Scan the records below for the line with "let n1 := n / 365 in" and the line with "else mkdate y m (n - preceding + 1).". Repeat those two lines and every line between them exactly, and nothing else.
START Material shown
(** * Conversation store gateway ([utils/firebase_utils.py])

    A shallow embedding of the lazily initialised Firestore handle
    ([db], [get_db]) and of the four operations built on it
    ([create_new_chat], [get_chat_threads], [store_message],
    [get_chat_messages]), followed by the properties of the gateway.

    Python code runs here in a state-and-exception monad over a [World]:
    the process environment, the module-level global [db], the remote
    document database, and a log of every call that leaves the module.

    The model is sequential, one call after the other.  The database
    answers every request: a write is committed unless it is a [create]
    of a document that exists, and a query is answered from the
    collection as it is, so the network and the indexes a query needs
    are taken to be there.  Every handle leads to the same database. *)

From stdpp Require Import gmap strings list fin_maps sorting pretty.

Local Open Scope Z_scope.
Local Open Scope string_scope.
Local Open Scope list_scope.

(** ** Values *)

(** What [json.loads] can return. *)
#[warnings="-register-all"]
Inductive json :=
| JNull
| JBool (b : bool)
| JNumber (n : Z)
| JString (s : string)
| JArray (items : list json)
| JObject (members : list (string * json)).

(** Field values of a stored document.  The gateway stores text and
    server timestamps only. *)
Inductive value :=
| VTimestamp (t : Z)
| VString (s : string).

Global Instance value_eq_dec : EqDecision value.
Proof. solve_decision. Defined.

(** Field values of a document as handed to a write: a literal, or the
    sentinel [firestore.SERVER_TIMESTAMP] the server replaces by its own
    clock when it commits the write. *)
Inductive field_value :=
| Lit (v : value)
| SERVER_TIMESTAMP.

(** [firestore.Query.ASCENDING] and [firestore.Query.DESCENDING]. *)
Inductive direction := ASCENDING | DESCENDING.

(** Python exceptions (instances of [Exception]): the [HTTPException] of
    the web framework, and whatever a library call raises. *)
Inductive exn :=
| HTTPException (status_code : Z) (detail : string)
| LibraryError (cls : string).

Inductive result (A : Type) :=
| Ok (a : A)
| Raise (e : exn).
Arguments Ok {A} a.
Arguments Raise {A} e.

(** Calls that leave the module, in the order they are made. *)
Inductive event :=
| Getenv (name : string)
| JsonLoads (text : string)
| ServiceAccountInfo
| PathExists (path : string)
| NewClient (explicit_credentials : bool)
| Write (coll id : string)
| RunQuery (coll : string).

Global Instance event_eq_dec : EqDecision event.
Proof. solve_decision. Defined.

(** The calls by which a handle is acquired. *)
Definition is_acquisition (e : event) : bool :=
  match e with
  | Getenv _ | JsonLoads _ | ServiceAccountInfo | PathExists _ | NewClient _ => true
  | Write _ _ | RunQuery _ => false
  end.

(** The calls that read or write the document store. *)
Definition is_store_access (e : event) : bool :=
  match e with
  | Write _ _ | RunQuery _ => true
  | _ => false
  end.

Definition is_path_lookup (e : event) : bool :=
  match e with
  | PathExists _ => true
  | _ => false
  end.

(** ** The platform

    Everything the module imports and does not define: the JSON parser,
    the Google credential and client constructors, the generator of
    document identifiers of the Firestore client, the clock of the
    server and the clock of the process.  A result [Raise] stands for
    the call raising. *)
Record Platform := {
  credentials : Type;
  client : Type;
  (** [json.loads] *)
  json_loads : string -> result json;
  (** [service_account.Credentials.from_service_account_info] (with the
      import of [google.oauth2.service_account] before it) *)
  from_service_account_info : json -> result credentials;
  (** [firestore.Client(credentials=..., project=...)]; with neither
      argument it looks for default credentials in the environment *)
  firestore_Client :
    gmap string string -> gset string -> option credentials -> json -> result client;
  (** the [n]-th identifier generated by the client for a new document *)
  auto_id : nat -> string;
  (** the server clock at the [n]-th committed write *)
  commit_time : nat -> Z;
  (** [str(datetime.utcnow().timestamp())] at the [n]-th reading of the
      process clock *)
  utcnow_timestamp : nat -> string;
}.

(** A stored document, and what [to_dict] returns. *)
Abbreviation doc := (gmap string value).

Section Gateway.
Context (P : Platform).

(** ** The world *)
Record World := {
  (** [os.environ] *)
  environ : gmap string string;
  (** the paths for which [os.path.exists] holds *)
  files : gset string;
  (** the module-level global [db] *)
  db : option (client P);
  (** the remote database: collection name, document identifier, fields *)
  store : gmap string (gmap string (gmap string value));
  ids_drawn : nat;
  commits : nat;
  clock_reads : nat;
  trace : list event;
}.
END Material shown
START Material shown
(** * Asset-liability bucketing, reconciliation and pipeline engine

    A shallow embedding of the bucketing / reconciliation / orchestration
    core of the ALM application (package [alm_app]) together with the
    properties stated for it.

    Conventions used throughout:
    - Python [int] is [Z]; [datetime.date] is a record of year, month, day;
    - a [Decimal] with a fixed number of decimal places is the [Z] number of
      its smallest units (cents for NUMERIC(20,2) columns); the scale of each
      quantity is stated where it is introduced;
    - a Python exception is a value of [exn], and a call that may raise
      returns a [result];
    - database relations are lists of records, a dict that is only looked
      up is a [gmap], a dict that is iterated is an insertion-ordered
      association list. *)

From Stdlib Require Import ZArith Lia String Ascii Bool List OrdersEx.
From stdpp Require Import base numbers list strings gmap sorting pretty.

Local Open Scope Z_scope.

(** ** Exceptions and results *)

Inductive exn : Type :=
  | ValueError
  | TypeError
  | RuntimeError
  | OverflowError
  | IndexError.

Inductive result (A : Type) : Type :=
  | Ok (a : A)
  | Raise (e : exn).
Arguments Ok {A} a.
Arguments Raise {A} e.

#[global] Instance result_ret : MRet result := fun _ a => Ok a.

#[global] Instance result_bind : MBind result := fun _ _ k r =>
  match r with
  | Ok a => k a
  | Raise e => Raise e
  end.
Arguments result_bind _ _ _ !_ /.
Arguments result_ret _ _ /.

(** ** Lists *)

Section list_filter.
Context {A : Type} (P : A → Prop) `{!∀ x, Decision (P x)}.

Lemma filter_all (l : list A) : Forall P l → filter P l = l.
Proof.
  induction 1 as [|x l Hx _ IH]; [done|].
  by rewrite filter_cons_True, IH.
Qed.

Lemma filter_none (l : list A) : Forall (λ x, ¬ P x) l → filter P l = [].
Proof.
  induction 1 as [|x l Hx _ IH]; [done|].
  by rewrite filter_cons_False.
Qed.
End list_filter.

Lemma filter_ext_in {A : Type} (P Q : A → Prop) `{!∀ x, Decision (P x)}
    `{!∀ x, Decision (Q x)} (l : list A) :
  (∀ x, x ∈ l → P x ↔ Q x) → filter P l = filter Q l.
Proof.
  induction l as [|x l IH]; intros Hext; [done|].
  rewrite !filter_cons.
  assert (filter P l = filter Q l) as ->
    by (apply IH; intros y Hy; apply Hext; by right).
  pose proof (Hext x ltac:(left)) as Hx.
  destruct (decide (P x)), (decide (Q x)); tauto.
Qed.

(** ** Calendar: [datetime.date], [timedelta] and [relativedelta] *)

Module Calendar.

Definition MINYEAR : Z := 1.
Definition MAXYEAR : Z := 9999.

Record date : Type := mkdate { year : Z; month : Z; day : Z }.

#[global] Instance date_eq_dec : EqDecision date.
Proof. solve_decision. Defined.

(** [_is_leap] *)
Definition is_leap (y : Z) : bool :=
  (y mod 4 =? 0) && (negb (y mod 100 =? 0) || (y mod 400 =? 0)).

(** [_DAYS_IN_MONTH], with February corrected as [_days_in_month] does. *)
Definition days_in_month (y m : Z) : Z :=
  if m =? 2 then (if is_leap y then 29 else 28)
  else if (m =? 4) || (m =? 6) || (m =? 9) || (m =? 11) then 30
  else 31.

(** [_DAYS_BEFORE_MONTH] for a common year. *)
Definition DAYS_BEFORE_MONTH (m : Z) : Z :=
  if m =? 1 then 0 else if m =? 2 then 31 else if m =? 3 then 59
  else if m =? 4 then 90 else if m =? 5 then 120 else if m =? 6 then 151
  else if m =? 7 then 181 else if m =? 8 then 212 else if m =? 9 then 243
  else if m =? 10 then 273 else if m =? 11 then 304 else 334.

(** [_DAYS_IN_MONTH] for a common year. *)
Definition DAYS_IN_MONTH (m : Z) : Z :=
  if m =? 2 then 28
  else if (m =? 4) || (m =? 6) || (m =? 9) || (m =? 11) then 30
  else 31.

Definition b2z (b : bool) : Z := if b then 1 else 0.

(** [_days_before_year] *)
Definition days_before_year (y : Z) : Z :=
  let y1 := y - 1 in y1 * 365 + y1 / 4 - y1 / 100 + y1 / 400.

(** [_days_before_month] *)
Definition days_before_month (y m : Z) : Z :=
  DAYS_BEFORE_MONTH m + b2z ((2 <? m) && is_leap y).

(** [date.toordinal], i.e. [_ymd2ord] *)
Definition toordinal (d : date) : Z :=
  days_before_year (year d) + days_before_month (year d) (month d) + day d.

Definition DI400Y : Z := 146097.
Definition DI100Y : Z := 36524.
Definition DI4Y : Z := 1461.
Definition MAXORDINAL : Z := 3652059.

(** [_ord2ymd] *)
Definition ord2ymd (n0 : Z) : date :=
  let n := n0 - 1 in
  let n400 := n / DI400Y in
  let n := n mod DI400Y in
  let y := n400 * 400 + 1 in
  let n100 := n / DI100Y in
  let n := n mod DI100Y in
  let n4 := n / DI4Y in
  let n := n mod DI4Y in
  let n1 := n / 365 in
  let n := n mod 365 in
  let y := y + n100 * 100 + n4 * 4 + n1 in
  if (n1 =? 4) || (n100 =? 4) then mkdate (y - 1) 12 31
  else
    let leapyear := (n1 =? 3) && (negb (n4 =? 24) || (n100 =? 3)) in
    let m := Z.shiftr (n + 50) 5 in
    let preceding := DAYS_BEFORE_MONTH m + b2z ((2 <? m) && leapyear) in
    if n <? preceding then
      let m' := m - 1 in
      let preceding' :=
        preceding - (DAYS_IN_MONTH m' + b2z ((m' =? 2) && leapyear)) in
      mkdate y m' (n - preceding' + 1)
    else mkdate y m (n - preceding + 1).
END Material shown
START Material shown
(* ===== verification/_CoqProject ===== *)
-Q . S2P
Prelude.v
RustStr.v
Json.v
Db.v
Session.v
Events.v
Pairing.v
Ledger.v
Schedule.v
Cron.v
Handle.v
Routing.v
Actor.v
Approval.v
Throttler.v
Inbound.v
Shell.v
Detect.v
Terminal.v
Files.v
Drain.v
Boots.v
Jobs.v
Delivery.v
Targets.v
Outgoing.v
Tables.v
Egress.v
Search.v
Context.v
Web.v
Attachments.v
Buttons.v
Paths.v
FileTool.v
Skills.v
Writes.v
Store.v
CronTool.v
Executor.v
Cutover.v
END Material shown
■ Output for this exercise
  let n1 := n / 365 in
  let n := n mod 365 in
  let y := y + n100 * 100 + n4 * 4 + n1 in
  if (n1 =? 4) || (n100 =? 4) then mkdate (y - 1) 12 31
  else
    let leapyear := (n1 =? 3) && (negb (n4 =? 24) || (n100 =? 3)) in
    let m := Z.shiftr (n + 50) 5 in
    let preceding := DAYS_BEFORE_MONTH m + b2z ((2 <? m) && leapyear) in
    if n <? preceding then
      let m' := m - 1 in
      let preceding' :=
        preceding - (DAYS_IN_MONTH m' + b2z ((m' =? 2) && leapyear)) in
      mkdate y m' (n - preceding' + 1)
    else mkdate y m (n - preceding + 1).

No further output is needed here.